Your job is to provide your kiddo with skills and knowledge to make it back alive if something was to happen

Your job is to provide your kiddo with skills and knowledge to make it back alive if something was to happen

Every year I run between 400-600 kids through survival training through venues like Scooters Youth Hunting Camp, Idaho Hunters Ed, the Adventure IQ Survival Day Camp, and multiple seminars at outdoor events, sporting good stores, church events, and private workshops. From this experience I have found there are a few essential skills every 10 year-old should know.

A big part of this is parent/mentor involvement. Don’t just buy a bunch of cool survival gadgets and throw them in a pack. Take full advantage of your base camp- ie- Fort Backyard to learn and practice these skills. If you have been in one of my workshops you will remember that one of the keys to teaching kids is to teach them one skill at a time, let them gain mastery of it and show they are responsible, then place it in their hunting or hiking pack. For us the basic building block of any pack is a hydration bladder and a solid pack designed for the size of your kiddo.

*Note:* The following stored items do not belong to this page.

(* ===== verification/ImagesTreeOrder.v ===== *)
(** The order of the sets of the tree of images: the images of a configuration image come in later
    sets than those of the images it needs. *)
From S2P Require Import Prelude Go GoStd WerfConfig WerfConfigProps WerfConfigGroups Dockerfile DockerfileProps ImagesTree ImagesTreeFacts ImagesTreeProps.
Import WerfConfig WerfConfigGroups ImagesTree ImagesTreeProps.

Module ImagesTreeOrder.

(** * The builder of the sets *)

(** The set at an index, empty beyond the last one. *)
Definition getSet (sets : list (list nat)) (a : nat) : list nat := default [] (sets !! a).

Lemma concat_replicate_nil n : concat (replicate n (A:=list nat) []) = [].
Proof. by induction n. Qed.

Lemma concat_set (sets : list (list nat)) t x y : sets !! t = Some x ->
  concat (<[t := x ++ y]> sets) ≡ₚ concat sets ++ y.
Proof.
  intros Ht. rewrite insert_take_drop by by eapply lookup_lt_Some.
  rewrite <-(take_drop_middle _ _ _ Ht) at 3. rewrite !concat_app. simpl. solve_Permutation.
Qed.

Lemma mergeSet_spec bld k set :
  let t := curSetInd bld + k in
  let bld' := mergeSet bld (k, set) in
  let new := seq (length (bld_images bld)) (length set) in
  bld_images bld' = bld_images bld ++ set /\ curSetInd bld' = curSetInd bld /\ nextSetInd bld' = nextSetInd bld /\
  length (imagesSets bld') = Nat.max (length (imagesSets bld)) (S t) /\
  concat (imagesSets bld') ≡ₚ concat (imagesSets bld) ++ new /\
  forall a, getSet (imagesSets bld') a = if decide (a = t) then getSet (imagesSets bld) t ++ new else getSet (imagesSets bld) a.
Proof.
  cbv zeta. unfold mergeSet, setImagesByInd, getImagesByInd. simpl. split; [done|]. split; [done|]. split; [done|].
  set (t := curSetInd bld + k). set (new := seq _ _). set (old := imagesSets bld).
  set (sets := if length old <=? t then _ else _).
  assert (length sets = Nat.max (length old) (S t)) as Hlen.
  { unfold sets. destruct (Nat.leb_spec (length old) t); [rewrite length_app, length_replicate|]; lia. }
  assert (concat sets = concat old) as Hc.
  { unfold sets. destruct (_ <=? _); [|done]. by rewrite concat_app, concat_replicate_nil, List.app_nil_r. }
  assert (forall a, getSet sets a = getSet old a) as Hg.
  { intros a. unfold sets, getSet. destruct (Nat.leb_spec (length old) t); [|done]. rewrite lookup_app.
    destruct (old !! a) eqn:E; [done|]. simpl. destruct (replicate _ _ !! _) eqn:Er; [|done].
    by apply lookup_replicate in Er as [-> _]. }
  assert (sets !! t = Some (getSet old t)) as Ht.
  { destruct (lookup_lt_is_Some_2 sets t) as [x Hx]; [lia|]. rewrite Hx, <-Hg. unfold getSet. by rewrite Hx. }
  fold (getSet old t). destruct (getSet old t ++ new) as [|z l] eqn:E.
  - apply app_eq_nil in E as [E1 E2]. rewrite E2, List.app_nil_r. split; [done|]. split; [by rewrite Hc|].
    intros a. rewrite Hg. case_decide; [by subst a; rewrite E1|done].
  - rewrite <-E, length_insert. split; [done|]. split; [by rewrite (concat_set _ _ _ _ Ht), Hc|].
    intros a. unfold getSet at 1. case_decide as Ha.
    + subst a. rewrite list_lookup_insert_eq by lia. by rewrite E.
    + rewrite list_lookup_insert_ne by done. apply Hg.
Qed.

(** * The invariant *)

Section order.
Context {gq : GoQuote} {nd : Nondet} {us : UtilStrings} {bk : Dockerfile.Buildkit} {src : ImageSources}.
Variables (opts : TreeOptions) (images : list ImageInterface).

(** The image was made for the configuration image [n]. *)
Definition made (n : string) (img : Image) : Prop :=
  exists image fuel fl platform s s' sets, WerfConfig.GetImage images n = Some image /\
    mapImage opts fuel image fl platform s = (Ok (Some sets), s') /\ img ∈ concat sets.

(** The number of the group of a configuration image. *)
Variable group : string -> nat.

(** After the groups below [g], within group [g]; [owner] says for which configuration image each image
    was made. *)
Record built (g : nat) (bld : ImagesSetsBuilder) (owner : list string) : Prop := {
  b_len : length owner = length (bld_images bld);
  b_made : forall i n img, owner !! i = Some n -> bld_images bld !! i = Some img -> made n img;
  b_perm : concat (imagesSets bld) ≡ₚ seq 0 (length (bld_images bld));
  b_cur : curSetInd bld <= nextSetInd bld;
  b_group : forall a i n, i ∈ getSet (imagesSets bld) a -> owner !! i = Some n ->
    group n <= g /\ (group n < g -> a < curSetInd bld) /\ (group n = g -> curSetInd bld <= a);
  b_order : forall a b i j n r, i ∈ getSet (imagesSets bld) a -> j ∈ getSet (imagesSets bld) b ->
    owner !! i = Some n -> owner !! j = Some r -> group n < group r -> a < b;
}.
(* ===== verification/PathMatcher.v ===== *)
(** pkg/path_matcher: which files of a repository belong to an image. A matcher says whether a path
    is matched, and whether a directory that is not matched as a whole may have matched files below
    it. The globs of doublestar, the patterns of .dockerignore and the functions of common-go on
    paths are third-party code, and classes. *)
From S2P Require Import Prelude Go GoStd.

(** [doublestar.PathMatch]: the pattern, then the path. *)
Class Doublestar := PathMatch : string -> string -> bool + error.

(** github.com/moby/patternmatcher; a pattern is its text and whether it is an exclusion. *)
Class PatternMatchers := {
  PatternMatcher : Type;
  NewPatternMatcher : list string -> PatternMatcher + error;
  Patterns : PatternMatcher -> list (string * bool);
  Matches : PatternMatcher -> string -> bool + error;
}.

(** Functions of common-go. *)
Class UtilFilepaths := {
  SplitFilepath : string -> list string;
  SafeTrimGlobsAndSlashesFromFilepath : string -> string;
  IsSubpathOfBasePath : string -> string -> bool;
}.

Module PathMatcher.

Section matchers.
Context `{!GoQuote, !Doublestar, !PatternMatchers, !UtilFilepaths, !UtilPaths, !Hashes}.

(** * Globs *)

Definition formatPath (path : string) : string :=
  if bool_decide (path = "") || bool_decide (path = ".") then "" else Filepath.Clean path.

Definition formatPaths (paths : list string) : list string := formatPath <$> paths.

(** One element of a path: the rest of the glob, or the glob where nothing is left of it; both are empty
    where it does not match. *)
Definition matchGlob (pathPart glob : string) : res (string * string) :=
  match SplitFilepath glob with
  | [] => Panic "index out of range [0] with length 0"
  | first :: rest =>
      match PathMatch first pathPart with
      | inr err => Panic (err_text err)
      | inl false => Ok ("", "")
      | inl true =>
          if Str.Contains first "**" then Ok (glob, "")
          else match rest with
               | [] => Ok ("", glob)
               | _ => Ok (Filepath.Join rest, "")
               end
      end
  end.

(** The globs in progress, and those that matched. *)
Fixpoint matchGlobs (pathPart : string) (globs : list string) : res (list string * list string) :=
  match globs with
  | [] => Ok ([], [])
  | glob :: globs' =>
      x ← matchGlob pathPart glob;
      l ← matchGlobs pathPart globs';
      Ok (if bool_decide (x.1 <> "") then (x.1 :: l.1, l.2)
          else if bool_decide (x.2 <> "") then (l.1, x.2 :: l.2) else l)
  end.

Definition hasUniversalGlob (globs : list string) : bool :=
  existsb (fun glob => bool_decide (glob = ".") || bool_decide (SafeTrimGlobsAndSlashesFromFilepath glob = "")) globs.

Fixpoint anyRes {A} (f : A -> res bool) (l : list A) : res bool :=
  match l with
  | [] => Ok false
  | a :: l' => b ← f a; if (b : bool) then Ok true else anyRes f l'
  end.

(** A pattern that is not well-formed ends the process. *)
Definition isPathMatched (filePath glob : string) : res bool :=
  anyRes (fun g => match PathMatch g filePath with inl b => Ok b | inr _ => Panic "exit status 1" end)
    [glob; SafeTrimGlobsAndSlashesFromFilepath glob;
     Filepath.Join [SafeTrimGlobsAndSlashesFromFilepath glob; "**"; "*"]].

Definition isAnyPatternMatched (path : string) (patterns : list string) : res bool :=
  anyRes (isPathMatched path) patterns.

(** The globs along a path, as long as there are any: those in progress, and those that the last element
    matched. *)
Fixpoint globsAlong (pathParts : list string) (globsInProgress matchedGlobs : list string)
  : res (list string * list string) :=
  match pathParts with
  | [] => Ok (globsInProgress, matchedGlobs)
  | pathPart :: pathParts' =>
      match globsInProgress with
      | [] => Ok ([], matchedGlobs)
      | _ => x ← matchGlobs pathPart globsInProgress; globsAlong pathParts' x.1 x.2
      end
  end.

(** * Matchers *)

Inductive PathMatcher :=
| includePathMatcher (includeGlobs : list string)
| excludePathMatcher (excludeGlobs : list string)
| dockerfileIgnorePathMatcher (patternMatcher : PatternMatcher)
| MultiPathMatcher (matchers : list PathMatcher)
| basePathMatcher (basePath : string) (matcher : option PathMatcher)
| TruePathMatcher
| FalsePathMatcher.

Definition include_IsPathMatched (includeGlobs : list string) (path : string) : res bool :=
  match includeGlobs with
  | [] => Ok true
  | _ => isAnyPatternMatched (formatPath path) includeGlobs
  end.

Definition exclude_IsPathMatched (excludeGlobs : list string) (path : string) : res bool :=
  match excludeGlobs with
  | [] => Ok true
  | _ => b ← isAnyPatternMatched (formatPath path) excludeGlobs; Ok (negb b)
  end.

Definition dockerfileIgnore_IsPathMatched (m : PatternMatcher) (path : string) : res bool :=
  match Matches m (formatPath path) with
  | inl isMatched => Ok (negb isMatched)
  | inr err => Panic (err_text err)
  end.

(** The loop over the matchers of [MultiPathMatcher.IsPathMatched]. *)
Definition allMatched {A} (matched : A -> res bool) : list A -> res bool :=
  fix all l := match l with
               | [] => Ok true
               | a :: l' => b ← matched a; if (b : bool) then all l' else Ok false
               end.

Fixpoint IsPathMatched (m : PathMatcher) (path : string) : res bool :=
  match m with
  | includePathMatcher globs => include_IsPathMatched globs path
  | excludePathMatcher globs => exclude_IsPathMatched globs path
  | dockerfileIgnorePathMatcher pm => dockerfileIgnore_IsPathMatched pm path
  | MultiPathMatcher l =>
      allMatched (fun m' => IsPathMatched m' path) l
  | basePathMatcher basePath matcher =>
      let path := formatPath path in
      if IsSubpathOfBasePath basePath path || bool_decide (basePath = path) then
        match matcher with
        | None => Ok true
        | Some m' => IsPathMatched m' (GetRelativeToBaseFilepath basePath path)
        end
      else Ok false
  | TruePathMatcher => Ok true
  | FalsePathMatcher => Ok false
  end.

(** ** Directories to go through *)

Definition include_shouldGoThrough (includeGlobs : list string) (path : string) : res bool :=
  match includeGlobs with
  | [] => Ok false
  | _ =>
      if hasUniversalGlob includeGlobs then Ok false
      else if bool_decide (path = "") then Ok true
      else
        x ← globsAlong (SplitFilepath path) includeGlobs [];
        Ok (negb (bool_decide (x.1 = [])) && negb (hasUniversalGlob x.1))
  end.

Definition exclude_shouldGoThrough (excludeGlobs : list string) (path : string) : res bool :=
  match excludeGlobs with
  | [] => Ok false
  | _ =>
      if hasUniversalGlob excludeGlobs then Ok false
      else if bool_decide (path = "") then Ok true
      else
        x ← globsAlong (SplitFilepath path) excludeGlobs [];
        Ok (bool_decide (x.2 = []) && negb (bool_decide (x.1 = [])) && negb (hasUniversalGlob x.1))
  end.

Record pattern := mkPattern { pattern_ : string; exclusion : bool; isMatched : bool; isInProgress : bool }.

Definition patternStep (pathPart : string) (p : pattern) : res pattern :=
  if negb (isInProgress p) then Ok p
  else
    x ← matchGlob pathPart (pattern_ p);
    Ok (if bool_decide (x.1 <> "") then mkPattern x.1 (exclusion p) (isMatched p) true
        else if bool_decide (x.2 <> "") then mkPattern (pattern_ p) (exclusion p) true false
        else mkPattern (pattern_ p) (exclusion p) (isMatched p) false).

Fixpoint patternsStep (pathPart : string) (l : list pattern) : res (list pattern) :=
  match l with
  | [] => Ok []
  | p :: l' => p' ← patternStep pathPart p; l'' ← patternsStep pathPart l'; Ok (p' :: l'')
  end.

Fixpoint patternsAlong (pathParts : list string) (l : list pattern) : res (list pattern) :=
  match pathParts with
  | [] => Ok l
  | pathPart :: pathParts' => l' ← patternsStep pathPart l; patternsAlong pathParts' l'
  end.

(** The last pattern that has a say decides. *)
Definition throughPatterns (l : list pattern) : bool :=
  foldl (fun shouldGoThrough p => if isMatched p then false else if isInProgress p then true else shouldGoThrough) false l.

Definition dockerfileIgnore_shouldGoThrough (m : PatternMatcher) (path : string) : res bool :=
  if bool_decide (Patterns m = []) then Ok false
  else if bool_decide (path = "") then Ok true
  else
    l ← patternsAlong (SplitFilepath path) ((fun p => mkPattern p.1 p.2 false true) <$> Patterns m);
    Ok (throughPatterns l).

(** The loop over the matchers of [MultiPathMatcher.ShouldGoThrough]. *)
Definition throughLoop {A} (through matched : A -> res bool) : list A -> bool -> res bool :=
  fix each l shouldGoThrough :=
    match l with
    | [] => Ok shouldGoThrough
    | a :: l' =>
        t ← through a;
        if (t : bool) then each l' true
        else b ← matched a; if negb b then Ok false else each l' shouldGoThrough
    end.

Fixpoint ShouldGoThrough (m : PathMatcher) (path : string) : res bool :=
  match m with
  | includePathMatcher globs => include_shouldGoThrough globs (formatPath path)
  | excludePathMatcher globs => exclude_shouldGoThrough globs (formatPath path)
  | dockerfileIgnorePathMatcher pm => dockerfileIgnore_shouldGoThrough pm (formatPath path)
  | MultiPathMatcher l =>
      throughLoop (fun m' => ShouldGoThrough m' path) (fun m' => IsPathMatched m' path) l false
  | basePathMatcher basePath matcher =>
      let path := formatPath path in
      if IsSubpathOfBasePath path basePath then Ok true
      else match matcher with
           | None => Ok false
           | Some m' => ShouldGoThrough m' (GetRelativeToBaseFilepath basePath path)
           end
  | TruePathMatcher => Ok false
  | FalsePathMatcher => Ok false
  end.

Definition IsDirOrSubmodulePathMatched (m : PathMatcher) (path : string) : res bool :=
  match m with
  | TruePathMatcher => Ok true
  | FalsePathMatcher => Ok false
  | _ => b ← IsPathMatched m path; if (b : bool) then Ok true else ShouldGoThrough m path
  end.

(** ** Identifiers *)

Definition idOf (kind : string) (l : list string) : string := Sha256Hash [Str.Join (kind :: l) ":::"].

Fixpoint ID (m : PathMatcher) : string :=
  match m with
  | includePathMatcher globs => match globs with [] => "" | _ => idOf "include" (Sort.Strings globs) end
  | excludePathMatcher globs => match globs with [] => "" | _ => idOf "exclude" (Sort.Strings globs) end
  | dockerfileIgnorePathMatcher pm =>
      match Patterns pm with [] => "" | _ => idOf "dockerfileIgnore" (Sort.Strings (fst <$> Patterns pm)) end
  | MultiPathMatcher l =>
      idOf "multi" (Sort.Strings ((fix ids l := match l with [] => [] | m' :: l' => ID m' :: ids l' end) l))
  | basePathMatcher basePath matcher =>
      if bool_decide (basePath = "") && match matcher with None => true | Some m' => bool_decide (ID m' = "") end then ""
      else idOf "basePath" (basePath :: match matcher with None => [] | Some m' => [ID m'] end)
  | TruePathMatcher => "{ true }"
  | FalsePathMatcher => "{ false }"
  end.

(** * Constructors *)

Definition newIncludePathMatcher (includePaths : list string) : PathMatcher :=
  includePathMatcher (formatPaths includePaths).

Definition newExcludePathMatcher (excludeGlobs : list string) : PathMatcher :=
  excludePathMatcher (formatPaths excludeGlobs).

Definition newDockerfileIgnorePathMatcher (dockerignorePatterns : list string) : res PathMatcher :=
  match NewPatternMatcher dockerignorePatterns with
  | inl m => Ok (dockerfileIgnorePathMatcher m)
  | inr err => Panic (err_text err)
  end.

Definition NewMultiPathMatcher (matchers : list PathMatcher) : PathMatcher :=
  MultiPathMatcher (match matchers with [] => [TruePathMatcher] | _ => matchers end).

Definition newBasePathMatcher (basePath : string) (matcher : option PathMatcher) : PathMatcher :=
  basePathMatcher (formatPath basePath) matcher.

Record PathMatcherOptions := mkPathMatcherOptions {
  BasePath : string; IncludeGlobs : list string; ExcludeGlobs : list string;
  DockerignorePatterns : option (list string); Matchers : list PathMatcher;
}.

Definition NewPathMatcher (options : PathMatcherOptions) : res PathMatcher :=
  dockerignore ← match DockerignorePatterns options with
                 | Some l => m ← newDockerfileIgnorePathMatcher l; Ok [m]
                 | None => Ok []
                 end;
  let matchers :=
    match IncludeGlobs options with [] => [] | l => [newIncludePathMatcher l] end ++
    match ExcludeGlobs options with [] => [] | l => [newExcludePathMatcher l] end ++
    dockerignore ++ Matchers options in
  let matcher := NewMultiPathMatcher (match matchers with [] => [TruePathMatcher] | _ => matchers end) in
  Ok (if bool_decide (BasePath options <> "") then newBasePathMatcher (BasePath options) (Some matcher) else matcher).

End matchers.
End PathMatcher.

Below are the 10 things I believe every 10 year-old should master and be responsible/accountable to :

How to Build Shelter

This not only has to do with keeping warm, but also making shade as well as staying put. From basic methods of using a light-weight nylon tarp to making shelter from natural resources, a shelter provides the psychological benefits of keeping busy-ie-keeping fear at bay, keeps them at one spot and from wandering around, and the sense of “place” they need to survive. In addition it will keep them out of the elements.

How to Use a Knife

Using a knife well is a skill that has long since been lost. In days of old- if you were 10 and had not whittled something cool you were pretty much relegated to go play dolls with your sister. It wasn’t long ago boys would sit at recess and compare blades. Sometime around the 8th or 9th grade most of us made a bowie-knife in shop.
A knife is a practical tool and one of the first to add in a kit when they learn to use it safely and have a maturity for it. Start kids out young with a simple pocket knife with no more than four tools- main blade, skinning blade, can opener, and one other implement. Keep the blades small at first then move up from there.
Most important, receiving a knife is a rite of passage so have a small ceremony and when your kiddo is old enough present them with a very special knife. My daughter received her first one at 9 during a camping trip. We made a huge deal out of it. Recently we did the same thing when she became one of my instructors, receiving an Air Force survival knife. Make them earn it, learn to use and respect it, then reward them with it.
I still have my first Buck 110 that my grandfather gave me.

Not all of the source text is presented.